[YOUR INSTRUCTIONS] Only the lines below, from the one with "Definition set_session (s" through the one with "- Rate severity", are to be written out, exactly.

[DATA PROVIDED]
(** [a / b] on Python integers: the quotient rounded to binary64 (both
    operands convert exactly below [2 ^ 53]). *)
Definition truediv (a b : Z) : result float :=
  if b =? 0 then Raised "division by zero"
  else Ok (div (of_int a) (of_int b)).

(** [n / x] for an integer [n] and a float [x]. *)
Definition int_div_float (n : Z) (x : float) : result float :=
  match x with
  | S754_zero _ => Raised "float division by zero"
  | _ => Ok (div (of_int n) x)
  end.

(** [int(x)] *)
Definition int_of_float (x : float) : result Z :=
  match trunc x with
  | Some z => Ok z
  | None => Raised "cannot convert float infinity or NaN to integer"
  end.

Definition new_width : Z := 500.

(** Lines 124 to 126: the size handed to [image.resize]. *)
Definition display_size (width height : Z) : result (Z * Z) :=
  match truediv width height with
  | Raised e => Raised e
  | Ok aspect_ratio =>
      match int_div_float new_width aspect_ratio with
      | Raised e => Raised e
      | Ok q =>
          match int_of_float q with
          | Raised e => Raised e
          | Ok new_height => Ok (new_width, new_height)
          end
      end
  end.

End Resize.

(** ** The page script

    One run of the script, from top to bottom, for one interaction. What
    the run renders and does is recorded in order; the file decoders, the
    resampling, the hosted model and the calls of [st.image],
    [image.save] and python-docx that can refuse their argument are the
    collaborators of the script and are taken as given. Labels are
    written without their emoji. *)
Module App.
Import Text Docx F64.
Local Open Scope list_scope.

(** A PIL image: [image.size] is [(width, height)]. *)
Record PILImage := { size : Z * Z; raster : list Z }.

(** The uploaded file: [uploaded_file.name] and its bytes. *)
Record upload := { name : string; content : list Byte.byte }.

(** The decoded data set: the shape of [ds.pixel_array] (rows, columns)
    and its samples. *)
Record pixel_array := { shape : Z * Z; samples : list Z }.

(** What a run renders ([st.*]) and does, in order. *)
Inductive effect :=
| Title (s : string)
| Info (s : string)
| Warning (s : string)
| Success (s : string)
| Error (s : string)
| Write (s : string)
| Markdown (s : string)
| Caption (s : string)
| FileUploader (label : string)
| ShowImage (img : PILImage) (caption : string)
| Button (label : string)
| DownloadButton (label : string) (data : document PILImage)
    (file_name : string)
| SaveImage (path : string) (img : PILImage)
| ModelCall (prompt : string) (img : PILImage).

(** [st.session_state] *)
Record session := {
  analysis_result : option string;
  analysis_image : option PILImage
}.

Record state := { rendered : list effect; session_state : session }.

(** How a piece of the script ends: normally, with an exception, or in
    [st.stop()], which no [except Exception] catches. *)
Inductive outcome (A : Type) : Type :=
| Done (a : A)
| Exc (e : exn)
| Halt.
Arguments Done {A}.
Arguments Exc {A}.
Arguments Halt {A}.

Definition M (A : Type) : Type := state -> outcome A * state.

Definition ret {A} (a : A) : M A := fun st => (Done a, st).

Definition bind {A B} (m : M A) (k : A -> M B) : M B :=
  fun st =>
    match m st with
    | (Done a, st') => k a st'
    | (Exc e, st') => (Exc e, st')
    | (Halt, st') => (Halt, st')
    end.

Notation "x <- m ;; k" := (bind m (fun x => k))
  (at level 61, m at next level, right associativity).
Notation "m ;; k" := (bind m (fun _ => k))
  (at level 61, right associativity).
Notation "' pat <- m ;; k" :=
  (bind m (fun x => match x with pat => k end))
  (at level 61, pat pattern, m at next level, right associativity).

Definition emit (e : effect) : M unit :=
  fun st =>
    (Done tt, {| rendered := rendered st ++ [e];
                 session_state := session_state st |}).

Definition raise {A} (e : exn) : M A := fun st => (Exc e, st).

(** [st.stop()] *)
Definition stop {A} : M A := fun st => (Halt, st).

Definition lift {A} (r : result A) : M A :=
  match r with
  | Ok a => ret a
  | Raised e => raise e
  end.

(** [try: body except Exception as e: handler(e)] *)
Definition try_except {A} (body : M A) (handler : exn -> M A) : M A :=
  fun st =>
    match body st with
    | (Exc e, st') => handler e st'
    | r => r
    end.

Definition set_session (s : session) : M unit :=
  fun st => (Done tt, {| rendered := rendered st; session_state := s |}).

Definition get_session : M session :=
  fun st => (Done (session_state st), st).

(** Python truth of [os.getenv(...)]: unset and empty both count as
    false. *)
Definition truthy (v : option string) : bool :=
  match v with
  | None | Some "" => false
  | Some _ => true
  end.

Definition query : string := "
You are a highly skilled medical expert specializing in diagnostic imaging and analytical interpretation of medical graphs. Analyze the provided medical image or graph comprehensively, solely based on the visual data available, and structure your analysis clearly under the following headings:

### 1. Image/Graph Type & Anatomical Region
- Specify the imaging or graph modality clearly (X-ray, MRI, CT, Ultrasound, ECG, EEG, etc.)
- Identify the anatomical region or physiological system depicted
- Comment on the technical quality, clarity, and adequacy of the data provided


### 2. Detailed Observations & Key Findings
- Systematically list primary visual or numerical observations
- Clearly describe any abnormalities, anomalies, or deviations from normal reference ranges
- Include precise measurements, numerical values, or densities as applicable
- Clearly describe the location, size, shape, characteristics, or pattern of abnormalities
- Rate severity clearly as Normal, Mild, Moderate, or Severe

### 3. Diagnostic Assessment
- State your primary diagnosis clearly and confidently based solely on visual or graphical evidence
- List possible differential diagnoses ranked by likelihood, supported by the provided data
- Highlight specific visual or numerical evidence underpinning each diagnosis
- Clearly flag any critical, urgent, or emergent findings requiring immediate medical attention

### 4. Patient-Friendly Explanation
- Clearly and simply explain your findings without medical jargon
- Provide definitions or analogies to help the patient understand the significance
- Address potential patient concerns about severity, prognosis, or immediate next steps
- Suggest general recommendations or follow-up steps clearly understandable by a non-medical individual

Ensure your analysis remains precise, thorough, and clear, making it fully applicable to multimodal medical data including both images and graphical presentations. Consider that your interpretation may need to stand independently without additional patient history or symptomatic context.
".

(** Pillow's [fromarray] on a two-dimensional 8-bit array: the size is
    (columns, rows). *)
Definition fromarray (shape : Z * Z) (data : list Z) : PILImage :=
  {| size := (snd shape, fst shape); raster := data |}.

Section Script.
(** The collaborators: [pydicom.dcmread(...).pixel_array]; [PILImage.open]
    together with the decoding of the pixels, which Pillow puts off until
    [resize] asks for them (either failure leaves the script the same
    way, before anything of the image is rendered); the resampling of
    [Image.resize]; and the answer of the hosted model to [Agent.run],
    its text or what the call raises. *)
Variable dcmread : upload -> result pixel_array.
Variable pil_open : upload -> result PILImage.
Variable resample : PILImage -> Z * Z -> list Z.
Variable gemini : string -> PILImage -> result string.

(** The calls that can refuse an image or a document: [st.image], which
    raises for an image it cannot encode or send (a very high one, say);
    [image.save(path)], which raises for a mode that the format of the
    path cannot hold (CMYK as PNG); and python-docx at work
    on the document of [create_docx], up to [doc.save]: it raises what
    [add_heading], [add_picture], [add_run] or [save] raise (a text with
    a control character is refused). *)
Variable st_image : PILImage -> result unit.
Variable image_save : PILImage -> string -> result unit.
Variable docx_save : document PILImage -> result unit.

(** The environment of one run: the key, the file held by the uploader
    and whether the button was clicked. *)
Variable GOOGLE_API_KEY : option string.
Variable uploaded_file : option upload.
Variable clicked : bool.

(** [image.resize(size)]: Pillow refuses a target with a side below
    one pixel. *)
Definition resize (img : PILImage) (target : Z * Z) : result PILImage :=
  if ((fst target <? 1) || (snd target <? 1))%Z
  then Raised "height and width must be > 0"
  else Ok {| size := target; raster := resample img target |}.

(** [medical_agent]: an agent when the key is set, [None] otherwise. *)
Definition medical_agent : option (string -> PILImage -> result string) :=
  if truthy GOOGLE_API_KEY then Some gemini else None.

[RESPONSE TO THIS EXERCISE]
Definition set_session (s : session) : M unit :=
  fun st => (Done tt, {| rendered := rendered st; session_state := s |}).

Definition get_session : M session :=
  fun st => (Done (session_state st), st).

(** Python truth of [os.getenv(...)]: unset and empty both count as
    false. *)
Definition truthy (v : option string) : bool :=
  match v with
  | None | Some "" => false
  | Some _ => true
  end.

Definition query : string := "
You are a highly skilled medical expert specializing in diagnostic imaging and analytical interpretation of medical graphs. Analyze the provided medical image or graph comprehensively, solely based on the visual data available, and structure your analysis clearly under the following headings:

### 1. Image/Graph Type & Anatomical Region
- Specify the imaging or graph modality clearly (X-ray, MRI, CT, Ultrasound, ECG, EEG, etc.)
- Identify the anatomical region or physiological system depicted
- Comment on the technical quality, clarity, and adequacy of the data provided


### 2. Detailed Observations & Key Findings
- Systematically list primary visual or numerical observations
- Clearly describe any abnormalities, anomalies, or deviations from normal reference ranges
- Include precise measurements, numerical values, or densities as applicable
- Clearly describe the location, size, shape, characteristics, or pattern of abnormalities
- Rate severity clearly as Normal, Mild, Moderate, or Severe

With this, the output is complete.